Investment pattern :
Investment pattern The human resource investment usually consists of the following items:- 1) Expenditure on
advertisement for recruitment 2) Cost of selection 3) Training cost 4) On the job training cost 5) Subsistence
allowance 6) Contribution to provident Fund 7) Educational tour expenses 8) Medical expenses 9) Ex-gratia
payments 10) Employee’s Welfare Fund All these items influence directly or indirectly the human resources and the
productivity of the organization.
Hra in india :
Hra in india Though Human Resources Accounting was introduced way back in the 1980s, it started gaining popularity in
India after it was adopted and popularized by NLC. Even though the situation prevails, yet, a growing trend towards the
measurement and reporting of human resources particularly in public sector is noticeable during the past few years.
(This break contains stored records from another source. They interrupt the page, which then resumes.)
(** C19: take an enabled monitor that its agent checks (neither of SNMP nor marked for the server),
    created on a backend that has an encryption key, with one secret field in its configuration, for
    an agent whose configuration could be delivered before. Its credential is kept out of the stored
    configuration, and the agent is delivered the configuration with the credential back in its
    field; what the agent was delivered before stays as it was. (A second secret field stays in
    clear, and without a key the secret is lost: the cases below.) *)
Theorem credential_round_trip now iv id sid pid encKey key db body c f v l
    (Hb : mb_config body = Some c) (Hs : sole_secret f v c)
    (Hdel : mb_type body <> "snmp" /\ flag "server" c = false /\ mb_enabled body <> Some false)
    (Ha : exists r, r ∈ rows (agents db) /\ agent_id r = mb_agentId body)
    (Hu : unique_key secret_ref (secrets db))
    (Hn : forall r, r ∈ rows (monitors db) -> mon_id r <> id)
    (Hk : loadKey encKey = Ok key) (Hiv : List.length iv = IV_BYTES /\ Forall is_byte iv)
    (Hold : deliver (Some encKey) db (mb_agentId body) = Ok l) :
  exists db' m m' l',
    post_monitor other now iv id sid pid (Some encKey) db body = (db', Ok m) /\
    mon_id m = id /\ map_get f (mon_config m) = None /\
    deliver (Some encKey) db' (mb_agentId body) = Ok l' /\ l' ≡ₚ m' :: l /\
    amc_id m' = id /\ map_get f (amc_config m') = Some (JStr v) /\
    forall k, k <> f -> k <> "credField" -> map_get k (amc_config m') = map_get k c.
Proof.
  destruct Ha as (r & Hr & Har). destruct Hiv as [Hl Hiv]. pose proof Hs as (Hf & _ & Hv & _).
  destruct (secret_field_ne f Hf) as (Hf1 & Hf2 & Hf3). destruct Hdel as (Ht & Hserver & Hen).
  destruct (post_monitor_runs now iv id sid pid encKey key db body c f v Hb Hs
    (exists_agent db _ r Hr Har) Hu Hk Hl Hiv) as (db' & Hpost & Hlist & Hcred & Hother).
  set (c' := map_set "credField" (JStr f) (omit f c)) in *.
  set (row := {| mon_id := id |}) in *. rewrite listed_insert in Hlist.
  assert (Hss : server_side row = false).
  { unfold server_side, flag, row, c'. cbn [mon_type mon_config].
    rewrite map_get_set_ne, map_get_omit by done. unfold flag in Hserver.
    rewrite (proj2 (String.eqb_neq _ _) Ht). destruct (map_get "server" c) as [[]|]; try by rewrite andb_false_r.
    subst b. by rewrite andb_false_r. }
  assert (Hon : mon_enabled row = true) by (cbn; by destruct (mb_enabled body) as [[]|]).
  rewrite Hss, Hon in Hlist. cbn [mon_agentId row] in Hlist. rewrite String.eqb_refl in Hlist. simpl in Hlist.
  assert (Hfield : credFieldFor (amc_config (to_config row)) = Some f)
    by (unfold credFieldFor, text_at; cbn [to_config row amc_config mon_config]; unfold c';
        by rewrite map_get_set_eq).
  pose proof (inject_set db' encKey (to_config row) f v Hfield Hf3 Hv Hcred) as Hinj.
  destruct (deliver_cons db db' encKey key (mb_agentId body) (to_config row) _ l Hk Hlist
    ltac:(intros x (y & Hy & _ & _ & _ & ->)%listed_iff; apply Hother; by apply Hn) Hinj Hold)
    as (l' & Hdel & Hp).
  exists db', row. eexists _, l'. split; [exact Hpost|]. split; [done|]. split;
    [|split; [exact Hdel|split; [exact Hp|split; [done|split]]]].
  - cbn [row mon_config]. unfold c'. rewrite map_get_set_ne by done. apply map_get_omitted.
  - cbn [amc_config]. apply map_get_set_eq.
  - intros k Hkf Hkc. cbn [amc_config to_config row mon_config]. unfold c'.
    rewrite !map_get_set_ne by done. by apply map_get_omit.
Qed.
End cred_theorem.
Lemma registerAgent_keeps now id db k req : no_new_approval db (registerAgent now id db k req).1.
Proof.
  unfold registerAgent. set (bound := match nonempty (akey_agentId k) with Some _ => _ | None => _ end).
  assert (Hb : forall db' row, bound = Some (db', row) -> no_new_approval db db').
  { intros db' row. unfold bound. destruct (nonempty _) as [a|]; [|done]. unfold update_returning.
    destruct (select_first _ _) as [x|]; simpl; [|done]. intros [= <- _].
    apply no_new_update. intros r. apply register_fields_keep. }
  destruct bound as [[db' row]|]; [by apply (Hb db' row)|].
  intros r' Hr' Hs. cbn in Hr'. apply elem_of_insert in Hr' as [->|Hr']; [|by exists r'].
  by rewrite (proj2 (register_fields_keep _ _ _)) in Hs.
Qed.

Lemma requireKey_agents now db header : agents (requireKey now db header).1 = agents db.
Proof.
  unfold requireKey. destruct (nonempty header); [|done]. by destruct (resolveAgentKey _ _).
Qed.

Lemma agent_step_keeps db db' : agent_step db db' -> no_new_approval db db'.
Proof.
  intros H.
  destruct H as [now id pid hd body db Hfresh|now TZ enc settings hd db|now inv hd sv pr db|now id db].
  - unfold post_register. pose proof (requireKey_agents now db hd) as Hk.
    destruct (requireKey now db hd) as [db1 [row|e]]; [|by apply no_new_same].
    pose proof (registerAgent_keeps now id db1 row body) as Hr.
    destruct (registerAgent now id db1 row body) as [db2 res]. simpl in Hk, Hr.
    apply (no_new_trans db db1); [by apply no_new_same|]. apply (no_new_trans db1 db2); [done|].
    destruct (String.eqb (snd res) "approved"); [|by apply no_new_same].
    pose proof (ensureDefaultPing_agents now pid db2 (fst res) (rr_address body)) as Hp.
    destruct (ensureDefaultPingMonitor _ _ _ _ _) as [db3 r3]. by apply no_new_same.
  - apply no_new_same. unfold get_config, requireApproved. pose proof (requireKey_agents now db hd).
    by destruct (requireKey now db hd).
  - apply no_new_same. unfold post_inventory, requireApproved. pose proof (requireKey_agents now db hd).
    destruct (requireKey now db hd) as [db1 r]. simpl in *. by destruct (let? row := r in _).
  - apply no_new_update. done.
Qed.

(** C20: an agent that is pending or revoked cannot get in by itself: whatever agents send, with
    whatever keys, no key opens its endpoints until an operator approves it. *)
Theorem approval_needs_operator db db' id
    (Hr : rtc agent_step db db')
    (Hid : forall r, r ∈ rows (agents db) -> agent_id r = id -> agent_status r <> "approved") :
  forall now header, (requireApproved now db' header).2 <> Ok id.
Proof.
  assert (Hk : no_new_approval db db').
  { induction Hr as [|d1 d2 d3 Hs Hr IH]; [by apply no_new_same|].
    apply (no_new_trans d1 d2); [by apply agent_step_keeps|]. apply IH.
    intros r Hin Hi Hst. destruct (agent_step_keeps d1 d2 Hs r Hin Hst) as (r1 & Hr1 & Hi1 & Hs1).
    apply (Hid r1 Hr1); congruence. }
  intros now header H. unfold requireApproved in H. pose proof (requireKey_agents now db' header) as Hag.
  destruct (requireKey now db' header) as [db1 [row|e]]; simpl in H, Hag; [|done].
  destruct (nonempty _) as [a|]; [|done]. destruct (isApproved db1 a) eqn:Hap; [|done].
  injection H as ->. apply isApproved_true in Hap as (r' & Hr' & Hi' & Hs'). rewrite Hag in Hr'.
  destruct (Hk r' Hr' Hs') as (r & Hrr & Hri & Hrs). apply (Hid r Hrr); congruence.
Qed.

(** ** Registration *)

(** A registration with a bound key refreshes the agent's row. *)
Lemma register_bound now id db k req a x :
  akey_agentId k = Some a -> a <> "" -> select_first (is_agent a) (agents db) = Some x ->
  registerAgent now id db k req =
    (with_agents (update_where (is_agent a) (register_fields now req) (agents db)) db,
     (agent_id x, agent_status x)).
Proof.
  intros Hb Hne Hs. unfold registerAgent, update_returning.
  rewrite (proj2 (nonempty_Some (akey_agentId k) a)), Hs by done. simpl.
  by destruct (register_fields_keep now req x) as [-> ->].
Qed.

(** One with an unbound key makes a pending agent and binds the key to it. *)
Lemma register_unbound now id db k req : nonempty (akey_agentId k) = None ->
  registerAgent now id db k req =
    (with_agentKeys (update_where (is_key (akey_id k)) (set_akey_agentId (Some id)) (agentKeys db))
       (with_agents (insert_row (register_fields now req (new_agent now id
          (default (default "agent" (rr_hostname req)) (rr_name req)) "agent" "pending")) (agents db)) db),
     (id, "pending")).
Proof.
  intros Hb. unfold registerAgent. rewrite Hb. cbv beta iota zeta.
  by destruct (register_fields_keep now req (new_agent now id
    (default (default "agent" (rr_hostname req)) (rr_name req)) "agent" "pending")) as [-> ->].
Qed.
(** Builds keep the folders tidy. *)
Lemma build_tidy now done_at fs os arch version : tidy fs -> tidy (buildAgent B now done_at fs os arch version).1.
Proof.
  intros Htidy. destruct (buildAgent B now done_at fs os arch version) as [fs' r] eqn:Hb. cbn [fst].
  assert (Hup : forall fs1 v, assertTarget os arch = Ok () -> safeVersion version = Ok v ->
    mkdirs [] (B ++ [v; os +:+ "-" +:+ arch]) fs = Some fs1 -> tidy fs1).
  { intros fs1 v Ha Hv Hm v2 t o a [n Hp] Htg. destruct (mkdirs_frame _ _ _ _ (B ++ [v2; t]) Hm) as [He|(_ & _ & s1 & s2 & He & _ & Hs)].
    - apply (Htidy v2 t o a); [|done]. rewrite <- He. by eexists.
    - simpl in Hs. subst s1. rewrite <- app_assoc in He. apply app_inv_head in He as He. injection He as <- <- _.
      destruct (target_facts os arch _ Ha) as (_ & Hto & _). rewrite Hto in Htg. injection Htg as <- <-.
      split; [by eapply safeVersion_idem|done]. }
  destruct (buildAgent_inv B HB Hn _ _ _ _ _ _ _ _ Hb) as [(v & fs1 & binary & Ha & Hv & Hm & _ & -> & _)|(e & _ & [->|(v & Ha & Hv & Hm)])];
    [|done|by eapply Hup]. intros v2 t o a Hp Htg. apply (Hup fs1 v Ha Hv Hm v2 t o a); [|done].
  rewrite lookup_insert_ne in Hp; [done|]. intros He%(f_equal List.length). unfold build_path in He. rewrite !length_app in He. simpl in He. lia.
Qed.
BHEL, Cement Corporation of India, ONGC, Engineers India Ltd., National Thermal Corporation, Minerals and Metals
Trading Corporation, Madras Refineries, Oil India Ltd., Associated Cement Companies, SPIC, Metallurgical and
Engineering consultants India Limited, Cochin Refineries Ltd. Etc. are some of the organizations, which have started
disclosing some valuable information regarding human resources in their financial statements. It is needless to mention
here that, the importance of human resources in business organization as productive resources was by and large ignored
by the accountants until two decades ago.